En otras palabras, ellos hurgaron en sitios de acceso público que guardan información genética de personas con ciertas patologías. “Nosotros seleccionamos pacientes con cáncer de próstata y decidimos ver el estado de expresión de los genes para las proteínas GR y HO-1”, detalla Daiana Leonardi, primera autora del trabajo publicado en International Journal of Molecular Sciences.

Y enseguida agrega: “Quienes presentan una expresión alta de ambas tienen más probabilidad de tener una recaída de la enfermedad. Cuando analizamos estos dos genes por separado, no vimos resultados significativos. Pero sí, al analizar los dos en conjunto”.

En la mira

Por un lado, los estudios del Laboratorio de Inflamación y Cáncer que dirige Elba Vázquez, fueron los primeros en reportar la función antitumoral en el cáncer de próstata de la proteína HO-1 o hemo oxigenasa 1. Por otro lado, más recientemente, los investigadores enfocaron su microscopio a GR, o receptor de glucocorticoides, “ya que los glucocorticoides forman parte de la medicación que se da a pacientes para paliar los síntomas asociados a la inflamación y el dolor en los estadios avanzados de esta dolencia”, detalla Leonardi.

Pero había una razón clave para centrar la mirada aquí. “En un trabajo anterior de otro grupo de científicos se señalaba que GR sería el responsable de la resistencia a algunos tratamientos antitumorales, favoreciendo la progresión de la enfermedad”, indica.

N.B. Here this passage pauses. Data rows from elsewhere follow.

Lemma fund_contract_held contractID p :
  wp (fund_contract rpc keys target contractID) (λ _ p', held p'.1 = held p.1) p.
Proof.
  destruct p as [s l]. unfold fund_contract. wp_step. unfold TryLock at 1, lock_locals. wp_step.
  apply wp_intro. intros r s1 E. simpl.
  destruct r as [[]|e|]; simpl; [|by apply (TryLock_false _ _ _ _ E)..].
  apply TryLock_true in E as [Hni Hh]. apply wp_with_unlock. do 3 wp_step. simpl. wp_step.
  apply wp_intro. intros r [s2 l2] E2.
  pose proof (WithRevision_quiet held (λ x _, x = held s1) contractID (funder_revise rpc keys target contractID)
    (s1, mkLocals None (l_funded l) (l_drained l) (l_deposits l))) as H1.
  simpl in H1. rewrite E2 in H1. simpl in H1.
  assert (held s2 = held s1) as Hs2 by (apply H1; [intros c p <-; apply revise_held|done]).
  assert (∀ l3 s3 l4 r, Unlock (S:=S * locals) contractID (s2, l3) = (r, (s3, l4)) → held s3 = held s) as Hdone.
  { intros l3 s3 l4 r' Hu. unfold Unlock, lock_locals in Hu. apply lift1_inv in Hu as [Hu%Unlock_held _].
    simpl in Hu. rewrite Hu, Hs2, Hh. set_solver. }
  destruct r as [[]|e|]; simpl; wp_steps; simpl; intros r' [s3 l4] Hu; exact (Hdone _ _ _ _ Hu).
Qed.

Lemma fund_loop_held contractIDs p :
  wp (fund_loop rpc keys target contractIDs) (λ _ p', held p'.1 = held p.1) p.
Proof.
  revert p. induction contractIDs as [|i ids IH]; intros p; simpl; [by wp_step|]. wp_step.
  eapply wp_mono; [|apply fund_contract_held]. intros [[]|e|] p1 <-; simpl; first [wp_step; done|done|apply IH].
Qed.
End locks.
End round.

(** *** What the host is asked for *)

(** The two replenish RPCs agree on the requests a contract can pay for: at most
    a batch of accounts, at most as many as the renter's remaining funds cover. *)
Definition agree_on_payable (rpc rpc' : replenish_rpc) (target : Currency) : Prop :=
  ∀ ks c s, (Z.of_nat (length ks) ≤ MaxAccountBatchSize)%Z →
    (Z.of_nat (length ks) * Big target ≤ Big (V2.RenterOutputValue (CR_Revision c)))%Z →
    rpc ks target c s = rpc' ks target c s.

Context {CL : CurrencyLaws C} {RL : RhpLaws R}.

En su intento por saber si HO-1 regulaba la función de GR, llevaron los experimentos en animales, específicamente en ratones, divididos en cuatro grupos: el de control que no recibía ninguna droga, el que sólo recibía hemina (activador de HO-1), otro en el que se inducía solo GR  y, por último, el cuarto donde se inducían ambas proteínas a la vez. “No vimos una diferencia en el crecimiento tumoral, no vimos resultados significativos”, destaca Leonardi, cuya tesis doctoral es dirigida por Cotignola junto con Elba Vazquez. (Ver recuadro “El equipo”)

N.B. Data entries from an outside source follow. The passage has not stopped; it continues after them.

(* ===== verification/Deps.v ===== *)
(** * What the contract manager depends on (src/contracts/manager.go)

    The interfaces [HostManager], [Store], [HostClient] and [Wallet] of the
    contract manager, cut into classes by the part of the manager that uses them,
    the query options of contracts, and the blocking lock of a contract. *)

From S2P Require Import Prelude External Hosts Contract Funder.

(** ** Query options (src/contracts/contract.go) *)

Record ContractSortOpt := mkCSort { CField : string; CDescending : bool }.
Record ContractQueryOpts := mkCQuery {
  QRevisable : option bool;
  QGood : option bool;
  QIDs : list FileContractID;
  QHostKeys : list PublicKey;
  QSorting : list ContractSortOpt }.

Abbreviation ContractQueryOpt := (ContractQueryOpts → ContractQueryOpts) (only parsing).

Definition WithGood (good : bool) : ContractQueryOpt := λ o,
  mkCQuery (QRevisable o) (Some good) (QIDs o) (QHostKeys o) (QSorting o).
Definition WithRevisable (revisable : bool) : ContractQueryOpt := λ o,
  mkCQuery (Some revisable) (QGood o) (QIDs o) (QHostKeys o) (QSorting o).
Definition WithIDs (ids : list FileContractID) : ContractQueryOpt := λ o,
  mkCQuery (QRevisable o) (QGood o) ids (QHostKeys o) (QSorting o).
Definition WithHostKeys (hks : list PublicKey) : ContractQueryOpt := λ o,
  mkCQuery (QRevisable o) (QGood o) (QIDs o) hks (QSorting o).
Definition WithContractSorting (field : string) (descending : bool) : ContractQueryOpt := λ o,
  mkCQuery (QRevisable o) (QGood o) (QIDs o) (QHostKeys o) (QSorting o ++ [mkCSort field descending]).

Definition contract_query (opts : list ContractQueryOpt) : ContractQueryOpts :=
  foldl (λ o f, f o) (mkCQuery None None [] [] []) opts.

(** ** Settings *)

(** [MaintenanceSettings] *)
Record MaintenanceSettings := mkMaintenance {
  Enabled : bool; Period : Z; RenewWindow : Z; WantedContracts : Z }.

Definition DefaultMaintenanceSettings : MaintenanceSettings :=
  mkMaintenance false (144 * 7 * 6) (144 * 7 * 2) 50.

(** [hosts.UsabilitySettings] of src/hosts/host.go *)
Record UsabilitySettings {C : CurrencyOps} {R : RhpOps} := mkUsability {
  MaxEgressPrice : Currency;
  MaxIngressPrice : Currency;
  MaxStoragePrice : Currency;
  MinCollateral : Currency;
  MinProtocolVersion : Version }.
Arguments mkUsability {C R} _ _ _ _ _.

Section constants.
Context {C : CurrencyOps} {R : RhpOps}.
Definition oneTB : Z := 2 ^ 40.
Definition minRemainingStorage : Z := 10 * 2 ^ 30 / SectorSize.
End constants.

(** ** Interfaces *)

Section interfaces.
Context {C : CurrencyOps} {R : RhpOps}.

(** Transaction sets are the library's: the miner fees of their transactions are
    what the program reads. *)
Class TxnSetOps := { TxnSet : Type; MinerFees : TxnSet → list Currency }.

(** [HostManager] *)
Class HostsDep (S : Type) := {
  hm_WithScannedHost : PublicKey → (Host → M S unit) → M S unit;
  hm_Hosts : Z → Z → list HostQueryOpt → M S (list Host);
  hm_HostsForFunding : M S (list PublicKey);
  hm_HostsForPruning : M S (list PublicKey);
  hm_HostsForPinning : M S (list PublicKey);
  hm_BlockHosts : list PublicKey → list string → M S unit;
  hm_HostsWithUnpinnableSectors : M S (list PublicKey);
  hm_UsabilitySettings : M S UsabilitySettings }.

(** The parts of [Store] that forming, refreshing and renewing use. *)
Class FormStore (S : Type) := {
  fs_Contracts : Z → Z → list ContractQueryOpt → M S (list Contract);
  (* host key, id, revision, contract price, allowance, miner fee, usage *)
  fs_AddFormedContract : PublicKey → FileContractID → V2.FileContract → Currency → Currency → Currency → Usage → M S unit;
  (* old id, new id, revision, contract price, miner fee, usage *)
  fs_AddRenewedContract : FileContractID → FileContractID → V2.FileContract → Currency → Currency → Usage → M S unit;
  fs_UpdateStuckHosts : list PublicKey → M S unit }.

(** The results of the forming RPCs. *)
Context {T : TxnSetOps}.
Record FormResult := mkFormResult { res_Contract : ContractRevision; res_Set : TxnSet; res_Usage : Usage }.
Record FormParams := mkFormParams {
  fp_HostKey : PublicKey;
  fp_HostAddress : N;
  fp_RenterPublicKey : PublicKey;
  fp_RenterAddress : N;
  fp_Allowance : Currency;
  fp_Collateral : Currency;
  fp_ProofHeight : Z }.

(** The parts of [HostClient], of the wallet and of the protocol library that
    forming uses. *)
Class FormClient (S : Type) := {
  client_FormContract : FormParams → M S FormResult;
  (* contract, allowance, collateral *)
  client_RefreshContract : ContractRevision → Currency → Currency → M S FormResult;
  (* contract, allowance, collateral, proof height *)
  client_RenewContract : ContractRevision → Currency → Currency → Z → M S FormResult;
  (* revision, prices, host address, allowance, collateral, proof height *)
  proto_RenewContract : V2.FileContract → HostPrices → N → Currency → Currency → Z → result V2.FileContract;
  wallet_Address : M S N;
  wallet_BroadcastTxnSet : TxnSet → M S unit;
  ErrNotEnoughFunds : string }.

End interfaces.

(** ** Locking a contract *)

(** [LockContract] blocks until the contract is free; a caller that holds the
    contract itself would wait for ever, so nothing is said about that. *)
Class BlockingLock (S : Type) := { LockContract : FileContractID → M S unit }.
Class BlockingLockLaws {S : Type} (BL : BlockingLock S) (held : S → gset FileContractID) : Prop := {
  LockContract_spec : ∀ i s r s', i ∉ held s → LockContract i s = (r, s') →
    r = Ok tt ∧ held s' = {[i]} ∪ held s }.

(** [lc, unlock := LockContract(i); defer unlock()] *)
Definition with_lock {S A} {BL : BlockingLock S} {LO : LockOps S} (i : FileContractID) (m : M S A) : M S A :=
  bindM (LockContract i) (λ _, with_unlock i m).

Lemma with_lock_held {S A} {BL : BlockingLock S} {LO : LockOps S} held {LL : LockLaws LO held} {BLL : BlockingLockLaws BL held}
    i (m : M S A) s :
  i ∉ held s → (∀ s, held (m s).2 = held s) → held (with_lock i m s).2 = held s.
Proof.
  intros Hni Hm. unfold with_lock, bindM, mbind, M_bind, with_unlock.
  destruct (LockContract i s) as [r s1] eqn:El. apply LockContract_spec in El as (-> & Hh); [|done].
  specialize (Hm s1). destruct (m s1) as [r2 s2]. destruct (Unlock i s2) as [r3 s3] eqn:Eu. apply Unlock_held in Eu.
  simpl in *. rewrite Eu, Hm, Hh. set_solver.
Qed.

Lemma with_lock_ext {S A} {BL : BlockingLock S} {LO : LockOps S} i (m m' : M S A) s :
  (∀ s, m s = m' s) → with_lock i m s = with_lock i m' s.
Proof. intros H. unfold with_lock. apply bindM_ext; [done|]. intros _ s1. by apply with_unlock_ext. Qed.

#[export] Instance blocking_locals {S L} {BL : BlockingLock S} : BlockingLock (S * L) := {| LockContract i := lift1 (LockContract i) |}.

Si bien este resultado se suma a la investigación del caso, ellos no olvidan su objetivo principal de indagar acerca de cuál es el rol de GR y HO-1 en el cáncer de próstata. En este sentido, también llevaron adelante experimentos en cultivos celulares, in vitro, donde hallaron que “ambas proteínas interaccionan y que la inducción de HO-1 impide la señalización de GR. Estos datos confirman que hay una relación entre ambas proteínas y lo mismo se deduce de la investigación realizada a partir de la base de datos genéticos públicos”, destaca la científica.

Justamente, con respecto al estudio de base de datos genéticos, Cotignola, concluye: “Si bien los resultados son alentadores porque reflejan los resultados in vitro, el número de pacientes analizados es muy limitado. Ahora se necesita seguir estudiando un mayor número de pacientes, corroborar los resultados y, recién ahí, poder llevar a la clínica estos estudios”.

 

El equipo

Junto con Daiana Leonardi y sus directores de tesis, Elba Vázquez y Javier Cotignola, el equipo que formó parte de la investigación publicada en International Journal of Molecular Sciences, está integrado por Nicolás Anselmino, Javier Brandani, Felipe Jaworski, Alejandra Páez, Gisela Mazaira, Roberto Meiss, Myriam Nuñez, Sergio Nemirovsky, Jimena Giudice, Mario Galigniana, Adalí Pecci, y Geraldine Gueron.